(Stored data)
━━━

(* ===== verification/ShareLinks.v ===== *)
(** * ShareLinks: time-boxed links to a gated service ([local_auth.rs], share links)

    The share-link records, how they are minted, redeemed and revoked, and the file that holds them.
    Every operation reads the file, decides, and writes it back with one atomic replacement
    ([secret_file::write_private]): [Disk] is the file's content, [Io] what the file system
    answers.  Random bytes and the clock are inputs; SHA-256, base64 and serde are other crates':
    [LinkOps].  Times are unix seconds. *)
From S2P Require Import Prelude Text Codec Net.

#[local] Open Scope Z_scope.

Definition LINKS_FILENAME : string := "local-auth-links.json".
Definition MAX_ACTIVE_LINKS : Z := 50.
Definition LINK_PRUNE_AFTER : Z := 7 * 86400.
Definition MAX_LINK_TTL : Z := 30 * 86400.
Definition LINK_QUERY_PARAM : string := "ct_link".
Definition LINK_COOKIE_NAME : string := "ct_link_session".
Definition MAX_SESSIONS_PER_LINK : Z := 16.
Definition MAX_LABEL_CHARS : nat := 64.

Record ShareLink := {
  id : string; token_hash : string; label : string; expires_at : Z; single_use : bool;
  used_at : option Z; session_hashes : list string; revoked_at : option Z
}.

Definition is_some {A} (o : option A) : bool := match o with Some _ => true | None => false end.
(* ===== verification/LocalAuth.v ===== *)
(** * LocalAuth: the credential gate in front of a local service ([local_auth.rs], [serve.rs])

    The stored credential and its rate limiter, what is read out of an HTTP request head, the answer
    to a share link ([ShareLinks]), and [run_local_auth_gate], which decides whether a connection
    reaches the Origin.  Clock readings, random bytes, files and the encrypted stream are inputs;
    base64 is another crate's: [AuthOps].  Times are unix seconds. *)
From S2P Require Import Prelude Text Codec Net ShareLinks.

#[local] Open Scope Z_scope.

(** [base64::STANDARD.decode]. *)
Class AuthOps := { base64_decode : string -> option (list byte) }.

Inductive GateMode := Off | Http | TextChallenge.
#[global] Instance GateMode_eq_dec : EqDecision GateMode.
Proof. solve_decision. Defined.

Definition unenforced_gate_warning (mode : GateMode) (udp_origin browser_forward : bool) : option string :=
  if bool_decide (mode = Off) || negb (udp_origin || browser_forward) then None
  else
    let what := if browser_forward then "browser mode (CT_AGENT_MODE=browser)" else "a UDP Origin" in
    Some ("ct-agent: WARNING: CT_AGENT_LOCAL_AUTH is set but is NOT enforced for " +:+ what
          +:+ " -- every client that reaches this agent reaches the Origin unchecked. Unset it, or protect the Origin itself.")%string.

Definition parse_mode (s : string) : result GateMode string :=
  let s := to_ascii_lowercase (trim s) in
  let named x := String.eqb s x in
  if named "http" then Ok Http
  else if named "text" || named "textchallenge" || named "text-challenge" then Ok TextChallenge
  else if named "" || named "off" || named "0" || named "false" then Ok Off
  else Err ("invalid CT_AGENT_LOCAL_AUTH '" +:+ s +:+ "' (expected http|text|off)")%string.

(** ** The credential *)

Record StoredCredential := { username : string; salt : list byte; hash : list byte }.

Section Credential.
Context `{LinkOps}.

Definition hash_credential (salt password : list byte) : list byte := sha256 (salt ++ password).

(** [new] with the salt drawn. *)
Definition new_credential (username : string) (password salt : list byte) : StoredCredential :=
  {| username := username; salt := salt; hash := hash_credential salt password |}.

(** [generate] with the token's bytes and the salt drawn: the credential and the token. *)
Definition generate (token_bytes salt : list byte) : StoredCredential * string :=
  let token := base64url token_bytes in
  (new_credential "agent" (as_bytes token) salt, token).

━━━

__WHAT THE EXERCISE ASKS__
Could you restate the records above word for word?

__ANSWER__
(* ===== verification/ShareLinks.v ===== *)
(** * ShareLinks: time-boxed links to a gated service ([local_auth.rs], share links)

    The share-link records, how they are minted, redeemed and revoked, and the file that holds them.
    Every operation reads the file, decides, and writes it back with one atomic replacement
    ([secret_file::write_private]): [Disk] is the file's content, [Io] what the file system
    answers.  Random bytes and the clock are inputs; SHA-256, base64 and serde are other crates':
    [LinkOps].  Times are unix seconds. *)
From S2P Require Import Prelude Text Codec Net.

#[local] Open Scope Z_scope.

Definition LINKS_FILENAME : string := "local-auth-links.json".
Definition MAX_ACTIVE_LINKS : Z := 50.
Definition LINK_PRUNE_AFTER : Z := 7 * 86400.
Definition MAX_LINK_TTL : Z := 30 * 86400.
Definition LINK_QUERY_PARAM : string := "ct_link".
Definition LINK_COOKIE_NAME : string := "ct_link_session".
Definition MAX_SESSIONS_PER_LINK : Z := 16.
Definition MAX_LABEL_CHARS : nat := 64.

Record ShareLink := {
  id : string; token_hash : string; label : string; expires_at : Z; single_use : bool;
  used_at : option Z; session_hashes : list string; revoked_at : option Z
}.

Definition is_some {A} (o : option A) : bool := match o with Some _ => true | None => false end.
(* ===== verification/LocalAuth.v ===== *)
(** * LocalAuth: the credential gate in front of a local service ([local_auth.rs], [serve.rs])

    The stored credential and its rate limiter, what is read out of an HTTP request head, the answer
    to a share link ([ShareLinks]), and [run_local_auth_gate], which decides whether a connection
    reaches the Origin.  Clock readings, random bytes, files and the encrypted stream are inputs;
    base64 is another crate's: [AuthOps].  Times are unix seconds. *)
From S2P Require Import Prelude Text Codec Net ShareLinks.

#[local] Open Scope Z_scope.

(** [base64::STANDARD.decode]. *)
Class AuthOps := { base64_decode : string -> option (list byte) }.

Inductive GateMode := Off | Http | TextChallenge.
#[global] Instance GateMode_eq_dec : EqDecision GateMode.
Proof. solve_decision. Defined.

Definition unenforced_gate_warning (mode : GateMode) (udp_origin browser_forward : bool) : option string :=
  if bool_decide (mode = Off) || negb (udp_origin || browser_forward) then None
  else
    let what := if browser_forward then "browser mode (CT_AGENT_MODE=browser)" else "a UDP Origin" in
    Some ("ct-agent: WARNING: CT_AGENT_LOCAL_AUTH is set but is NOT enforced for " +:+ what
          +:+ " -- every client that reaches this agent reaches the Origin unchecked. Unset it, or protect the Origin itself.")%string.

Definition parse_mode (s : string) : result GateMode string :=
  let s := to_ascii_lowercase (trim s) in
  let named x := String.eqb s x in
  if named "http" then Ok Http
  else if named "text" || named "textchallenge" || named "text-challenge" then Ok TextChallenge
  else if named "" || named "off" || named "0" || named "false" then Ok Off
  else Err ("invalid CT_AGENT_LOCAL_AUTH '" +:+ s +:+ "' (expected http|text|off)")%string.

(** ** The credential *)

Record StoredCredential := { username : string; salt : list byte; hash : list byte }.

Section Credential.
Context `{LinkOps}.

Definition hash_credential (salt password : list byte) : list byte := sha256 (salt ++ password).

(** [new] with the salt drawn. *)
Definition new_credential (username : string) (password salt : list byte) : StoredCredential :=
  {| username := username; salt := salt; hash := hash_credential salt password |}.

(** [generate] with the token's bytes and the salt drawn: the credential and the token. *)
Definition generate (token_bytes salt : list byte) : StoredCredential * string :=
  let token := base64url token_bytes in
  (new_credential "agent" (as_bytes token) salt, token).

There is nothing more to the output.